Then you should definately stay away from it then.
One things for sure, it isn't going to affect your Christian walk(or anyone elses) one bit if you stay totally away from Christian rap and Christian rock.
The church will survive.  Our children will survive.


----------



## Huntinfool

> You dont see anything with dressing like a thug do you???


I see an issue with being immodest.  There is a clear biblical argument against that.  

No, I do not see an issue with the way that guy (Manafest is his stage name BTW) is dressed in the picture you posted.  He's wearing a shirt, a hat and a scarf.  Not an outfit I would put together for myself.  But, if anything, it is VERY modest.

You got an issue with what he's wearing I suppose?  Can you make a biblical argument?


----------



## Huntinfool

Ronnie T said:


> Then you should definately stay away from it then.
> One things for sure, it isn't going to affect your Christian walk(or anyone elses) one bit if you stay totally away from Christian rap and Christian rock.
> The church will survive.  Our children will survive.



Again...staying away from it because you prefer a different style and publicly condemning it as Satanic are two very different things....and the former will most definitely affect the church and people's "walk".


----------



## Ronnie T

rjcruiser said:


> DC Talk for those who want to know.
> 
> Look like satan filled demons to me.



Actually, they look like three California dudes all suited up to make a music video.


----------



## Ronnie T

Huntinfool said:


> You're right....this guy is SCARY!!!!
> 
> View attachment 612702
> 
> 
> And these lyrics!  Man!  *Blasphemy* I tell ya!
> 
> 
> 
> 
> I'm tellin' ya.  You're right.  This MUST be of Satan.



So far this is the only one I feel comfortable about.
Listening to some of his messages and reading his bio tells me he's a dedicated Christian.
His wife and he are involved in a lot of Christian work.


----------



## Ronnie T

Gabassmaster said:


> Im sure this is how everyone is your church dresses.. you know.. "God like"
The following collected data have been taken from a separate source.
(* ===== verification/Server.v ===== *)
(** * The server (srv/server.cpp)

    The coordinator: it starts the plugins, asks the fault manager for the faults of each tic, sends
    them to the communication backends and keeps time.  The fault manager and the backends are the
    records of operations found through the configuration; the generated protobuf code and the clock
    are parameters: [now i] is the [i]-th reading of the high resolution clock, in nanoseconds. *)

From S2P Require Import Prelude CString Types PluginManager Config.
Local Open Scope Z_scope.

(** ** Messages (proto/*.proto) *)

(** A decoded [Backchannel] message; enum fields are their numbers. *)
Record backchannel := Backchannel {
  bc_nodename : cstr;
  bc_type : Z;
  bc_logerrmsg : option cstr;
  bc_newstatus : option Z
}.

Definition LOG : Z := 0.
Definition ERROR : Z := 1.
Definition STATUS : Z := 2.
Definition STREADY : Z := 0.
Definition STERROR : Z := 1.
Definition STFINISHED : Z := 2.

(** [laik_ext_msg]. *)
Record laik_ext_msg := LaikExtMsg { failing_nodes : list cstr; spare_nodes : list cstr }.

(** ** State *)

Record server (W : Type) := Server {
  sv_tic : Z;
  sv_manager : option (fault_manager W);
  sv_com_actor : option (com W);
  sv_com_notify : option (com W);
  sv_nodes : list node;              (** [nodes], of length [num_nodes] *)
  sv_other_cb : msg_callback;
  sv_timestamp : Z;                  (** the global [timestamp] *)
  sv_duration : Z;                   (** the global [duration] *)
  sv_clock : nat                     (** readings of the clock so far *)
}.
Arguments Server {W}.
Arguments sv_tic {W}.
Arguments sv_manager {W}.
Arguments sv_com_actor {W}.
Arguments sv_com_notify {W}.
Arguments sv_nodes {W}.
Arguments sv_other_cb {W}.
Arguments sv_timestamp {W}.
Arguments sv_duration {W}.
Arguments sv_clock {W}.

(** [new Server()] zeroes the members. *)
Definition new_server {W} : server W := Server 0 None None None [] cb_null 0 0 0.

Section Setters.
Context {W : Type}.
Implicit Types s : server W.
Definition set_tic v s := Server v (sv_manager s) (sv_com_actor s) (sv_com_notify s) (sv_nodes s) (sv_other_cb s) (sv_timestamp s) (sv_duration s) (sv_clock s).
Definition set_manager v s := Server (sv_tic s) v (sv_com_actor s) (sv_com_notify s) (sv_nodes s) (sv_other_cb s) (sv_timestamp s) (sv_duration s) (sv_clock s).
Definition set_coms a n s := Server (sv_tic s) (sv_manager s) a n (sv_nodes s) (sv_other_cb s) (sv_timestamp s) (sv_duration s) (sv_clock s).
Definition set_nodes v s := Server (sv_tic s) (sv_manager s) (sv_com_actor s) (sv_com_notify s) v (sv_other_cb s) (sv_timestamp s) (sv_duration s) (sv_clock s).
Definition set_timestamp v s := Server (sv_tic s) (sv_manager s) (sv_com_actor s) (sv_com_notify s) (sv_nodes s) (sv_other_cb s) v (sv_duration s) (sv_clock s).
Definition set_duration v s := Server (sv_tic s) (sv_manager s) (sv_com_actor s) (sv_com_notify s) (sv_nodes s) (sv_other_cb s) (sv_timestamp s) v (sv_clock s).
Definition set_clock v s := Server (sv_tic s) (sv_manager s) (sv_com_actor s) (sv_com_notify s) (sv_nodes s) (sv_other_cb s) (sv_timestamp s) (sv_duration s) v.
End Setters.

(** The server, and the configuration and plugin manager it reaches through its pointers. *)
Record ssys (W : Type) := Ssys { ss_srv : server W; ss_csys : csys W }.
Arguments Ssys {W}.
Arguments ss_srv {W}.
Arguments ss_csys {W}.

Definition ss_conf {W} (s : ssys W) : config := cs_conf (ss_csys s).
Definition ss_host {W} (s : ssys W) : host W := cs_host (ss_csys s).
Definition ss_world {W} (s : ssys W) : W := h_world (ss_host s).

Definition with_host {W} (h : host W) (s : ssys W) : ssys W :=
  Ssys (ss_srv s) (Csys (cs_conf (ss_csys s)) h).
Definition with_world {W} (w : W) (s : ssys W) : ssys W := with_host (Host (h_pm (ss_host s)) w) s.

Section Server.
Context {W : Type} (mem : plugin_ptr -> plugin W (host W)).
Context (parse_backchannel : cstr -> option backchannel) (serialize : laik_ext_msg -> cstr).
Context (now : nat -> Z).
(* a callback of another part of the backend *)
Context (call_other : Z -> cstr -> prog event (ssys W) unit).
Local Open Scope prog_scope.

Definition on_host {A} (m : prog event (host W) A) : prog event (ssys W) A := zoom ss_host with_host m.
Definition on_world {A} (m : prog event W A) : prog event (ssys W) A := zoom ss_world with_world m.
Definition modify_srv (f : server W -> server W) : prog event (ssys W) unit :=
  modify (fun s => Ssys (f (ss_srv s)) (ss_csys s)).

(** Dereferences a pointer or calls a function pointer that must not be null. *)
Definition deref {A} (p : option A) : prog event (ssys W) A :=
  match p with Some a => ret a | None => stop Undefined end.

Definition read_clock : prog event (ssys W) Z :=
  s <- get ;;
  modify_srv (fun v => set_clock (S (sv_clock v)) v) ;;
  ret (now (sv_clock (ss_srv s))).

(** *** Initialisation *)

(** The post init hooks of the registered plugins, in address order; true when all returned 0. *)
Fixpoint run_post_init (ps : list plugin_ptr) : prog event (ssys W) bool :=
  match ps with
  | [] => ret true
  | p :: ps' =>
      match pl_post_init (mem p) with
      | None => run_post_init ps'
      | Some hook =>
          r <- on_host hook ;;
          if r =? 0 then run_post_init ps'
          else log LL_Fatal (str "error calling post init hook for " ++ pl_name (mem p)) ;; ret false
      end
  end.

(** The part of [init] after the check that the configuration is complete. *)
Definition connect_plugins (actor notify manager : plugin_ptr) : prog event (ssys W) Z :=
  ca <- deref (pl_c (mem actor)) ;;
  cn <- deref (pl_c (mem notify)) ;;
  modify_srv (set_coms (Some ca) (Some cn)) ;;
  (if Z.land (com_capabilities ca) COM_ASYNC =? COM_ASYNC then
     log LL_Debug (str "asynchronous backchannel") ;;
     set_callback <- deref (com_set_callback ca) ;;
     on_world (set_callback cb_server) ;;
     ret tt
   else ret tt) ;;
  fm <- deref (pl_fm (mem manager)) ;;
  modify_srv (set_manager (Some fm)) ;;
  r <- on_world (fm_get_nodes fm) ;;
  modify_srv (set_nodes (snd r)) ;;
  if negb (fst r =? 0) then log LL_Fatal (str "unable to get nodes") ;; ret 1
  else
    s <- get ;;
    modify_srv (set_duration (s64 (tic_length (ss_conf s)))) ;;
    ret 0.

Definition init : prog event (ssys W) Z :=
  modify_srv (set_tic 0) ;;
  log LL_Debug (str "config loaded successfully") ;;
  s <- get ;;
  ok <- run_post_init (keys (plugins (h_pm (ss_host s)))) ;;
  if negb ok then ret 1
  else
    s <- get ;;
    match com_actor (ss_conf s), com_notify (ss_conf s), conf_fault_manager (ss_conf s) with
    | Some a, Some n, Some f => connect_plugins a n f
    | _, _, _ => log LL_Fatal (str "configuration incomplete") ;; ret 1
    end.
Now this is a Christian rapper appearance that the church can do without.


----------



## Ronnie T

Huntinfool said:


> You would close the doors on that guy if he darkened the doors of your church?
> 
> It's a shame.  That's all I know to say.



No, but I'd keep my eyes on him.  
I'm not gonna let the teens go 'hangout' with him.


----------



## Gabassmaster

Ronnie T said:


> No, but I'd keep my eyes on him.
> I'm not gonna let the teens go 'hangout' with him.



X2 Ronnie


----------



## rjcruiser

Ronnie T said:


> No, but I'd keep my eyes on him.
> I'm not gonna let the teens go 'hangout' with him.
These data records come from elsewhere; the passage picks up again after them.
(* ===== verification/Exits.v ===== *)
(** * The exit codes of the server
    What each status [main] returns says about the run: which errors have been reported, and what has been done. *)

From S2P Require Import Prelude CString Types Options PluginManager Config Server Main.
Local Open Scope Z_scope.

(** The user has been told something. *)
Definition told_user (tr : list event) : Prop := exists text, EStdout text ∈ tr \/ EStderr text ∈ tr.
Definition logged_fatal (tr : list event) : Prop := exists msg, ELog LL_Fatal msg ∈ tr.

Lemma logged_fatal_app a b : logged_fatal b -> logged_fatal (a ++ b).
Proof. intros [msg H]. exists msg. apply elem_of_app. by right. Qed.

Lemma logged_fatal_first a b : logged_fatal a -> logged_fatal (a ++ b).
Proof. intros [msg H]. exists msg. apply elem_of_app. by left. Qed.

Section Exits.
Context {W : Type} (mem : plugin_ptr -> plugin W (host W)).
Context (dlmopen : cstr -> option Z) (dlerror : cstr) (dlsym : Z -> cstr -> option Z)
        (init_at : Z -> list cstr -> prog event (host W) Z) (open_file : cstr -> option cstr).
Context (parse_backchannel : cstr -> option backchannel) (serialize : laik_ext_msg -> cstr) (now : nat -> Z).
Context (call_other : Z -> cstr -> prog event (ssys W) unit) (inbox : nat -> list cstr) (termreq : nat -> bool).

#[local] Abbreviation any := (fun _ : ssys W => True).

(** The results of [init]: 0, or 1 and a message. *)
Definition init_result (rc : Z) (s : ssys W) (tr : list event) : Prop := rc = 0 \/ rc = 1 /\ logged_fatal tr.

Lemma init_result_app rc s t1 t2 : init_result rc s t2 -> init_result rc s (t1 ++ t2).
Proof. intros [->|[-> H]]; [by left|right]. split; [done|by apply logged_fatal_app]. Qed.

Lemma fails_logged msg (P : ssys W -> Prop) : yields P (bind (emit (ELog LL_Fatal msg)) (fun _ => ret 1)) init_result.
Proof. intros s _. right. split; [done|]. exists msg. by left. Qed.

Lemma run_post_init_logs ps : yields any (run_post_init mem ps) (fun ok _ tr => ok = true \/ logged_fatal tr).
Proof.
  induction ps as [|p ps IH]; cbn [run_post_init]; [apply yields_ret; by left|]. destruct (pl_post_init (mem p)) as [hook|]; [|exact IH].
  apply yields_any; [intros ok s t1 t2 [->|H]; [by left|right; by apply logged_fatal_app]|]. intros r. apply yields_if; intros _; [exact IH|].
  intros s _. right. by eexists; left.
Qed.

Lemma init_exits : yields any (Server.init mem) init_result.
Proof.
  pose proof init_result_app. unfold Server.init, log. do 3 (apply yields_any; [done|intros ?]).
  eapply yields_bind; [apply run_post_init_logs|]. intros ok t1. destruct ok; cbn [negb].
  2:{ apply yields_ret. intros s [?|Hf]; [done|]. right. split; [done|by apply logged_fatal_first]. }
  eapply (yields_weaken any _ init_result); [|done|intros; by apply init_result_app]. apply yields_any; [done|intros s].
  destruct (com_actor (ss_conf s)) as [pa|], (com_notify (ss_conf s)) as [pn|], (conf_fault_manager (ss_conf s)) as [pf|];
    try apply fails_logged.
  unfold connect_plugins, log. do 8 (apply yields_any; [done|intros ?]). apply yields_if; intros _; [apply fails_logged|].
  do 2 (apply yields_any; [done|intros ?]). apply yields_ret. by left.
Qed.

(** What the statuses 0 and 1 of [main] say. *)
Definition ended (rc : Z) (s : ssys W) (tr : list event) : Prop :=
  (rc = 1 /\ logged_fatal tr) \/ (rc = 0 /\ cleaning_up ∈ tr /\ libraries (h_pm (ss_host s)) = []).

Lemma ended_app rc s t1 t2 : ended rc s t2 -> ended rc s (t1 ++ t2).
Proof.
  intros [[-> H]|(-> & H & Hl)]; [left|right].
  - split; [done|by apply logged_fatal_app].
  - split_and!; [done| |done]. apply elem_of_app. by right.
Qed.

Lemma fails_ended msg (P : ssys W -> Prop) : yields P (bind (emit (ELog LL_Fatal msg)) (fun _ => ret 1)) ended.
Proof. intros s _. left. split; [done|]. exists msg. by left. Qed.

Lemma cleanup_ended : yields any (bind (emit cleaning_up) (fun _ => bind (on_host (cleanup mem)) (fun _ => ret 0))) ended.
Proof.
  intros s _. unfold emit, on_host, cleanup. prog_unfold.
  destruct (for_each (plugins (h_pm (ss_host s))) _ (ss_host s)) as [u h tr|h tr]; [|done].
  right. split; [done|]. split; [by left|done].
Qed.

(** A status of [main]; [s] is the state at its start. *)
Definition explained (s : ssys W) (rc : Z) (s' : ssys W) (tr : list event) : Prop :=
  (rc = -1 /\ s' = s /\ told_user tr) \/ ended rc s' tr.

Lemma parse_tells args (o : options) : match parse args o with Done rc _ tr => rc = 0 \/ told_user tr | Halt _ _ => True end.
Proof.
  revert o. induction args as [|[opt optarg] args IH]; intros o; [by left|]. cbn [parse]. unfold told_user in *.
  repeat (case_bool_decide; [unfold bind, modify;
    match goal with |- context [parse _ ?o'] => specialize (IH o'); by destruct (parse args o') end|]).
  right. eexists. right. by left.
Qed.

(** C28: an exit status of the server is explained.  If [main] ends, then either with -1, having told the user what is
    wrong with the command line and having changed nothing; or with 1, having logged a fatal error; or with 0, having
    announced the cleanup and with no library left. *)
Theorem main_exits_explained wait_fuel tic_fuel run_fuel argv0 args s rc s' tr :
  Main.main mem dlmopen dlerror dlsym init_at open_file parse_backchannel serialize now call_other inbox termreq
    wait_fuel tic_fuel run_fuel argv0 args s = Done rc s' tr -> explained s rc s' tr.
Proof.
  pose proof ended_app as Happ. unfold Main.main, log, local. intros Hm. pose proof (parse_tells args new_options) as Hp.
  unfold bind at 1 in Hm. destruct (parse args new_options) as [r o t1|]; [|done]. cbn [fst snd] in Hm.
  destruct (negb (r =? 0)) eqn:Er.
  { injection Hm as <- <- <-. left. split_and!; [done..|]. rewrite app_nil_r. destruct Hp as [->|Hp]; [done|exact Hp]. }
  destruct (bool_decide (cfile o = [])) eqn:Ec.
  { injection Hm as <- <- <-. left. split_and!; [done..|]. eexists. left. apply elem_of_app. right. by left. }
  right. match type of Hm with match ?m s with _ => _ end = _ => enough (yields any m ended) as Hy;
    [specialize (Hy s Logic.I); destruct (m s) as [rc2 s2 t2|]; [injection Hm as <- <- <-; by apply Happ|done]|] end.
  do 2 (apply yields_any; [done|intros ?]). apply yields_if; intros _; [apply fails_ended|].
  do 2 (apply yields_any; [done|intros ?]). eapply yields_bind; [apply init_exits|]. intros rc1 u1. apply yields_if; intros Hrc.
  { apply yields_ret. intros s1 [->|[-> Hf]]; [done|]. left. split; [done|by apply logged_fatal_first]. }
  eapply (yields_weaken any _ ended); [|done|intros; by apply Happ].
  do 4 (apply yields_any; [done|intros ?]). apply cleanup_ended.
Qed.

End Exits.

(** ** Example: a configuration file that cannot be opened, and a missing one *)

Definition example_main (args : list (ascii * cstr)) : prog event (ssys unit) Z :=
  Main.main example_mem (fun _ => None) [] (fun _ _ => None) (fun _ _ => ret 0) (fun _ => None) example_parse (fun _ => [])
    (fun _ => 0) example_other (fun _ => []) (fun _ => false) 1 1 1 (Some (str "lauSim")) args.

Definition example_start : ssys unit := Ssys new_server (Csys new_config (Host new_manager tt)).

Definition example_errors : list event := Eval vm_compute in
  match example_main [("c"%char, str "lab.cfg")] example_start with Done _ _ tr => tr | Halt _ _ => [] end.

Lemma example_fails : exists s', example_main [("c"%char, str "lab.cfg")] example_start = Done 1 s' example_errors.
Proof. eexists. vm_compute. reflexivity. Qed.

Lemma example_usage :
  example_main [] example_start = Done (-1) example_start [EStdout (str "usage: lauSim -c <file>" ++ [NL])].
Proof. vm_compute. reflexivity. Qed.

Lemma main_exits_explained_witness :
  (exists s', explained example_start 1 s' example_errors) /\
  explained example_start (-1) example_start [EStdout (str "usage: lauSim -c <file>" ++ [NL])].
Proof.
  split.
  - destruct example_fails as [s' E]. exists s'. exact (main_exits_explained _ _ _ _ _ _ _ _ _ _ _ _ _ _ _ _ _ _ _ _ _ E).
  - exact (main_exits_explained _ _ _ _ _ _ _ _ _ _ _ _ _ _ _ _ _ _ _ _ _ example_usage).
Defined.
What about if they wanted to go share the gospel with him?


----------



## Huntinfool

Ronnie T said:


> No, but I'd keep my eyes on him.
> I'm not gonna let the teens go 'hangout' with him.



He's a follower of Christ.  Why not?


----------



## Gabassmaster

Huntinfool said:


> He's a follower of Christ.  Why not?



you cant follow christ while your straddling the fence. 
if it looks like a gangster..... sings like a gangster...according to GON forum they are a follower of christ


----------



## tween_the_banks

Huntinfool said:


> You did....you just don't see it.
> 
> 
> If he read this thread....would he seek you out to know Christ?


----------



## Huntinfool

good grief....



Gabassmaster said:


> you cant follow christ while your straddling the fence.
> if it looks like a gangster..... sings like a gangster...according to GON forum they are a follower of christ




You said it well...



Gabassmaster said:


> Judgmental christians.... What a shame...


----------



## tween_the_banks

Ronnie T said:


> No, but I'd keep my eyes on him.
> I'm not gonna let the teens go 'hangout' with him.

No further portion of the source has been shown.